Thursday, March 24, 2011

Including Aidan - and things that keep me up at night

I recently spoke to an elementary special education class at our local university as a follow-up to the viewing of the documentary:  Including Samuel.   I was invited as someone at the beginning of the school journey; and, was joined by two other moms whose children had been in the system for a while. The professor had this poster outside of her office door:

I must say, I smiled wide when I saw what (and whom)she'd added to it. Funny, but when I first saw this poster, it was in the hallway at our local elementary school, and I remember thinking, "that's interesting, we should make a similar poster with Aidan on it."

Then, during our discussion, one of the guest speakers spoke about "normalcy" and not separating our children with special needs out.  She is an advocate for as complete inclusion as possible.  Her daughter is not pulled out of the class for most therapies - those are done at home.  She spoke about how important it is to her that we NOT make our children the "poster child" for disabilities.

Hmmm.  Suddenly I had to re-think everything I've been doing since Aidan was born.  So far his photo has been on the side of a bus, in the paper, and he's been on television three times (twice about Music Therapy, once for the Telus Flight with Santa).  I post his photo all over our flickr family page, and have joined three flickr groups about Down syndrome, and started one myself called Down syndrome in the Family.  Not to mention blogging about Aidan and Down syndrome in the 31 for 21 challenge, and posting on Facebook about Spread the Word to End the Word campaign.  I even went so far as to have my on-line friend Erin make this poster for me:

Why have I done all this? 
For advocacy, ironically. 
To show the world how much we love Aidan; and to show the world just how amazing and capable he is.

Now, have I been inadvertently achieving the opposite of what I set out to do?  Have I been moving Aidan backwards instead of forwards?  Have I kept Aidan in the box on the shelf labeled "disabled?"  Have I opened the doors for inclusion to happen naturally and effectively, or have I placed hurdles in Aidan's path?

I have to keep thinking about this.  It's good to get different perspectives, and it's good to question ourselves sometimes. 

At any rate, these are the thoughts that keep me up at night.


Becca said...

Ah. Very interesting point you make there, Carol. I think we should continue to advocate for our children in exactly the same ways we've *been* advocating for our children. Awareness has to come first before total acceptance by society, and without our efforts, that won't happen. We can strive to keep things as "normal" as possible with regards to our children's upbringing, education and place in this world, but the awareness piece, the "more alike than different," is too important.

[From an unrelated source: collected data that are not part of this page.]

(* ===== verification/LogPath.v ===== *)
(** The path of a log line to the disk: [LogStream] formats it, [AsyncLogging]
    takes it from any thread and hands buffers to its backend thread, and the
    [LogFile] of that thread writes them.

    The calls that the backend thread makes on its [LogFile] are those that the
    model of [AsyncLogging] records; here they are made.  The clock, fwrite(3)
    and fopen(3) answer the i-th call with [ans i]. *)

From S2P Require Import Prelude StringPiece Format LogStream AsyncLogging Timestamp LogFile.

Section path.
(** [gmtime_r], the name of the host and the id of the process. *)
Context (gmtime_r : Z -> civil_time) (hostname : bytes) (pid : Z).
(** What time(2) says in [append_unlocked] and in [roll_file], how much each
    fwrite(3) takes, and whether fopen(3) succeeds if the call rolls the file. *)
Context (ans : nat -> Z * Z * list Z * bool).

(** * The log file of the backend thread *)

Definition output_call (i : nat) (c : file_call) (l : LogFile) : outcome LogFile :=
  match c with
  | FileAppend d => let '(now, now2, ws, opened) := ans i in log_append gmtime_r hostname pid ws now now2 opened d l
  | FileFlush => log_flush l
  end.

Fixpoint output_calls (i : nat) (calls : list file_call) (l : LogFile) : outcome LogFile :=
  match calls with [] => Ok l | c :: calls => l ← output_call i c l; output_calls (S i) calls l end.

(** [LogFile output(m_basename, m_rollsize, false)] with the default flush
    interval and check period, and the calls on it.  [opened]: the first
    fopen(3) succeeds. *)
Definition run_output (basename : bytes) (rollsize t0 : Z) (opened : bool) (calls : list file_call) : outcome LogFile :=
  l ← new_LogFile gmtime_r hostname pid basename rollsize 3 1024 t0 opened;
  output_calls 0 calls l.

(** * The whole path *)

(** A thread logs the items of a line, the backend thread takes a step, or the
    logging is stopped.  [stream] and [garbage] are the memory of the stream and
    of a new buffer. *)
Inductive path_event : Type :=
| PvLog (items : list log_item) (stream garbage : bytes)
| PvBackend (now : bytes)
| PvStop.

Definition path_step (ev : path_event) (c : config) : outcome config :=
  match ev with
  | PvLog items stream garbage =>
      b ← put_all (new_FixedBuffer stream) items;
      async_step (AvAppend (fb_text b) garbage) c
  | PvBackend now => async_step (AvBackend now) c
  | PvStop => async_step AvStop c
  end.
Fixpoint path_run (l : list path_event) (c : config) : outcome config :=
  match l with [] => Ok c | ev :: l => c ← path_step ev c; path_run l c end.

Definition path_ok (ev : path_event) : Prop :=
  match ev with
  | PvLog items stream garbage => Forall item_ok items /\ len stream = kLogBufferSize /\ len garbage = kLogBufferSize
  | _ => True
  end.

(** The lines that were logged. *)
Definition logged (l : list path_event) : list bytes :=
  omap (fun ev => match ev with PvLog items _ _ => Some (line_text kLogBufferSize [] items) | _ => None end) l.

(** What a round puts into the file. *)
Definition round_disk (r : round) : bytes := default [] (r_notice r) ++ concat (r_written r).
Definition call_text (c : file_call) : bytes := match c with FileAppend d => d | FileFlush => [] end.

(** ** Lines always fit *)

Definition as_async (ev : path_event) : async_event :=
  match ev with
  | PvLog items _ garbage => AvAppend (line_text kLogBufferSize [] items) garbage
  | PvBackend now => AvBackend now
  | PvStop => AvStop
  end.

Lemma line_short items : Forall item_ok items -> len (line_text kLogBufferSize [] items) < kLogBufferSize.
Proof. intros F. by apply line_text_bound. Qed.

Lemma path_run_async l : Forall path_ok l -> forall c, path_run l c = async_run (as_async <$> l) c.
Proof.
  induction 1 as [|ev l Hev Hl IH]; intros c; [done|]. cbn [path_run fmap list_fmap async_run].
  assert (path_step ev c = async_step (as_async ev) c) as ->; [|destruct (async_step (as_async ev) c); [apply IH|done]].
  destruct ev as [items stream garbage| |]; [|done..]. destruct Hev as (Hi & Hs & Hg). unfold path_step, as_async.
  destruct (returns_ok _ _ (put_all_spec items _ (proj1 (proj1 (buf_new _ Hs))) Hi)) as (b & -> & _ & _ & T). rewrite bind_ok, T.
  cbn [fb_data new_FixedBuffer]. by rewrite Hs, fresh_text by (by apply buf_new).
Qed.

Lemma as_async_ok l : Forall path_ok l -> Forall aev_ok (as_async <$> l).
Proof.
  intros F. apply Forall_fmap. eapply Forall_impl; [exact F|]. intros [items stream garbage| |]; [|done..]. intros (Hi & Hs & Hg).
  split; [|done]. pose proof (line_short items Hi). unfold kLogBufferSize in *. lia.
Qed.

Lemma messages_logged l : Forall path_ok l -> messages (as_async <$> l) = logged l.
Proof.
  unfold messages, logged. induction 1 as [|ev l Hev Hl IH]; [done|]. destruct ev as [items stream garbage| |]; [|exact IH..].
  destruct Hev as (Hi & _). cbn [fmap list_fmap omap list_omap as_async]. unfold storable.
  rewrite (proj2 (Z.ltb_lt _ _)) by (by apply line_short). f_equal. exact IH.
Qed.

(** ** The calls and the files *)

(** A failed fopen(3) fails the assertion of [AppendFile]; nothing else changes. *)
Definition same_unless_closed (opened : bool) (m m' : outcome LogFile) : Prop :=
  m = m' \/ (opened = false /\ m = Fail FAssert).

Lemma roll_opened now opened l :
  same_unless_closed opened ('(_, l) ← roll_file gmtime_r hostname pid now opened l; Ok l)
    ('(_, l) ← roll_file gmtime_r hostname pid now true l; Ok l).
Proof.
  unfold same_unless_closed, roll_file. destruct (_ <? _), opened; cbn; first [by left | by right].
Qed.

Lemma log_append_opened ws now now2 opened d l :
  same_unless_closed opened (log_append gmtime_r hostname pid ws now now2 opened d l)
    (log_append gmtime_r hostname pid ws now now2 true d l).
Proof.
  unfold log_append, append_unlocked. destruct (of_option FNull (m_file l)) as [f|]; [|by left]. rewrite !bind_ok.
  destruct (append ws d f) as [f'|]; [|by left]. rewrite !bind_ok. cbv zeta.
  destruct (_ <? m_written_bytes f'); [apply roll_opened|]. destruct (_ <=? _); [|by left].
  destruct (negb _); [apply roll_opened|]. destruct (_ <? _); by left.
Qed.

(** The same calls with every fopen(3) successful. *)
Definition file_op (i : nat) (c : file_call) : log_op :=
  match c with
  | FileAppend d => let '(now, now2, ws, _) := ans i in LAppend now now2 ws d
  | FileFlush => LFlush
  end.
Definition opened_at (i : nat) : bool := (ans i).2.

Lemma output_calls_opened calls i l :
  output_calls i calls l = log_run gmtime_r hostname pid (imap (fun j => file_op (i + j)) calls) l \/
  (output_calls i calls l = Fail FAssert /\ exists j, (i <= j < i + length calls)%nat /\ opened_at j = false).
Proof.
  revert i l. induction calls as [|c calls IH]; intros i l; [by left|]. cbn [output_calls imap log_run].
  assert (imap ((fun j => file_op (i + j)) ∘ S) calls = imap (fun j => file_op (S i + j)) calls) as ->
    by (apply imap_ext; intros; simpl; by rewrite Nat.add_succ_r).
  rewrite Nat.add_0_r.
  assert (output_call i c l = log_step gmtime_r hostname pid (file_op i c) l \/
    (output_call i c l = Fail FAssert /\ opened_at i = false)) as [->|[-> Ho]].
  { destruct c as [d|]; [|by left]. unfold output_call, file_op, opened_at. destruct (ans i) as [[[now now2] ws] opened]. cbn [log_step snd].
    destruct (log_append_opened ws now now2 opened d l) as [->|[-> ->]]; [by left|by right]. }
  - destruct (log_step _ _ _ _ l) as [l1|]; [|by left]. rewrite !bind_ok. destruct (IH (S i) l1) as [->|[-> (j & Hj & Ho)]]; [by left|].
    right. split; [done|]. exists j. split; [simpl; lia|done].
  - right. split; [done|]. exists i. split; [simpl; lia|done].
Qed.

Lemma op_lines_text i calls : concat (concat (op_lines <$> imap (fun j => file_op (i + j)) calls)) = concat (call_text <$> calls).
Proof.
  revert i. induction calls as [|c calls IH]; intros i; [done|]. cbn [imap fmap list_fmap concat]. rewrite concat_app.
  assert (imap ((fun j => file_op (i + j)) ∘ S) calls = imap (fun j => file_op (S i + j)) calls) as ->
    by (apply imap_ext; intros; simpl; by rewrite Nat.add_succ_r).
  rewrite IH. f_equal. destruct c; simpl; [|done]. destruct (ans (i + 0)) as [[[now now2] ws] o]. simpl. by rewrite app_nil_r.
Qed.

Lemma round_calls_text rs : concat (call_text <$> concat (round_calls <$> rs)) = concat (round_disk <$> rs).
Proof.
  induction rs as [|r rs IH]; [done|]. cbn [fmap list_fmap concat]. rewrite fmap_app, concat_app, IH. f_equal.
  unfold round_calls, round_disk. rewrite !fmap_app, !concat_app. simpl. rewrite app_nil_r. f_equal.
  - destruct (r_notice r); simpl; [by rewrite app_nil_r|done].
  - by rewrite <- list_fmap_compose, list_fmap_id.
Qed.

Lemma calls_flushed rs (b : bool) :
  let calls := concat (round_calls <$> rs) ++ (if b then [FileFlush] else []) in calls = [] \/ exists k, calls = k ++ [FileFlush].
Proof.
  destruct b; [right; by eexists|]. rewrite app_nil_r. destruct rs as [|r rs] using rev_ind; [by left|]. right.
  rewrite fmap_app, concat_app. simpl. rewrite app_nil_r. unfold round_calls at 2. rewrite !app_assoc. by eexists.
Qed.

(** The clock is in range and fwrite(3) makes progress. *)
Definition answers_ok : Prop := forall i, let '(_, now2, ws, _) := ans i in time_ok now2 /\ all_positive ws.

Lemma file_ops_ok calls : answers_ok -> Forall op_ok (imap file_op calls).
Proof.
  intros A. apply Forall_lookup_2. intros i o Ho. rewrite list_lookup_imap in Ho. apply fmap_Some in Ho as (c & _ & ->).
  destruct c; [|done]. simpl. specialize (A i). by destruct (ans i) as [[[now now2] ws] o].
Qed.

(** fopen(3) failed at the start or at one of the calls. *)
Definition open_failed (opened : bool) (calls : list file_call) : Prop :=
  opened = false \/ exists j, (j < length calls)%nat /\ opened_at j = false.

Lemma run_output_spec base rollsize t0 opened calls :
  gmtime_ok gmtime_r -> "/"%char ∉ base -> time_ok t0 -> answers_ok -> len (concat (call_text <$> calls)) < 2 ^ 63 ->
  match run_output base rollsize t0 opened calls with
  | Ok l => exists f, m_file l = Some f /\ on_disk l = concat (call_text <$> calls) /\
      Forall (fun f => af_flushed f = len (af_stream f)) (lf_closed l) /\
      (calls = [] \/ (exists k, calls = k ++ [FileFlush]) -> af_flushed f = len (af_stream f))
  | Fail x => x = FAssert /\ open_failed opened calls
  end.
Proof.
  intros G Hb Ht A Hl. unfold run_output. destruct opened.
  2: { unfold new_LogFile. rewrite assert_true by (by apply bool_decide_eq_true). rewrite bind_ok. unfold roll_file.
       rewrite (proj2 (Z.ltb_lt _ _)) by (simpl; apply Ht). split; [done|by left]. }
  destruct (new_log_inv gmtime_r hostname pid base rollsize 3 1024 t0 Hb Ht) as (l0 & f0 & -> & I0 & _ & F0). rewrite bind_ok.
  destruct (output_calls_opened calls 0 l0) as [->|[-> (j & Hj & Ho)]]; [|split; [done|right; exists j; split; [lia|done]]].
  pose proof (op_lines_text 0 calls) as T. change (fun j : nat => file_op (0 + j)) with file_op in *.
  destruct (log_run_spec gmtime_r hostname pid base (imap file_op calls) [] l0 f0 I0 (file_ops_ok calls A)) as (l & f & R & I).
  { simpl. by rewrite T. }
  rewrite R. exists f. split_and!; [apply I| |apply I|].
  - rewrite (log_inv_on_disk _ _ _ _ _ _ _ I). exact T.
  - intros [->|[k ->]].
    + simpl in R. injection R as <-.
      pose proof (li_file _ _ _ _ _ _ _ I) as E. rewrite (li_file _ _ _ _ _ _ _ I0) in E. by injection E as <-.
    + rewrite imap_app in R. simpl in R. destruct (log_run_flushed _ _ _ _ _ _ R) as (f' & E & Hf).
      rewrite (li_file _ _ _ _ _ _ _ I) in E. by injection E as <-.
Qed.

Lemma no_drop_disk rs :
  Forall round_ok rs -> Forall (fun r => r_notice r = None) rs -> concat (round_disk <$> rs) = concat (round_text <$> rs).
Proof.
  induction rs as [|r rs IH]; [done|]. intros [(_ & _ & Hn) Hr]%Forall_cons [Hd1 Hd]%Forall_cons.
  cbn [fmap list_fmap concat]. f_equal; [|by apply IH]. unfold round_disk, round_text. rewrite Hd1 in *. by rewrite Hn, app_nil_r.
Qed.

End path.

(** Two lines and a round of the backend thread. *)
Definition demo_path : list path_event :=
  [PvLog [ICstr (Some (lit "one " ++ [NUL])); IInt 1] zeros zeros; PvBackend []; PvBackend []; PvLog [ICstr (Some (lit " two" ++ [NUL]))] zeros zeros;
   PvBackend []; PvBackend []].

Definition demo_logged : outcome config := c0 ← async_start zeros zeros zeros zeros; path_run demo_path c0.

Kasey M (Summer 2011) said...

Carol, I too have been thinking a lot about the same situation. However, I have to stick with my personal teaching philosophy; a combination of "it depends" and "everyone is different, not less". What I mean by this is that everyone has a different life situation, and we all strive to have what is best for us. If Aiden is the most content as a person in the mornings, maybe that's a perfect time for him to see his specialists. If not, then maybe it's the evenings that work best for him, right? I have very little experience here, but I am inclined to think that simply doing what works best for him is the best way to go about it; it doesn't have to be advocacy vs. inclusion... In my opinion.

Carol N. said...

Becca, as someone I met early on in the journey - I appreciate your insights. If we didn't have the on-line community we built up through flickr, blogging, and now facebook, I would have felt isolated.

Kasey - as someone I've recently met, I appreciate your support too! Sometimes I'm so distracted by the big picture (inclusion, advocacy, normalcy, etc) I forget what is most important. Aidan's needs, and being in the moment right along with him.

Thanks for that :o)

Smilen Champ said...

My name is Jenna and I am from BC. Canada. One of my friends is on the hi compain, which is the poster that aiden is added to. She has her picture on the hi posters and is one of the spokes person for the campain. Her name is Tracy Jo. I was born with a rare life threatening disease, which also causes developmental delays which I have.

Carol N. said...

Hi Jenna - thanks for visiting our blog - and for telling me about your friend, Tracy Jo! I think it's a great campaign :o)

Can you tell why I smiled wide when I saw Aidan's picture attached to it? I think the Professor that thought to do that is brilliant!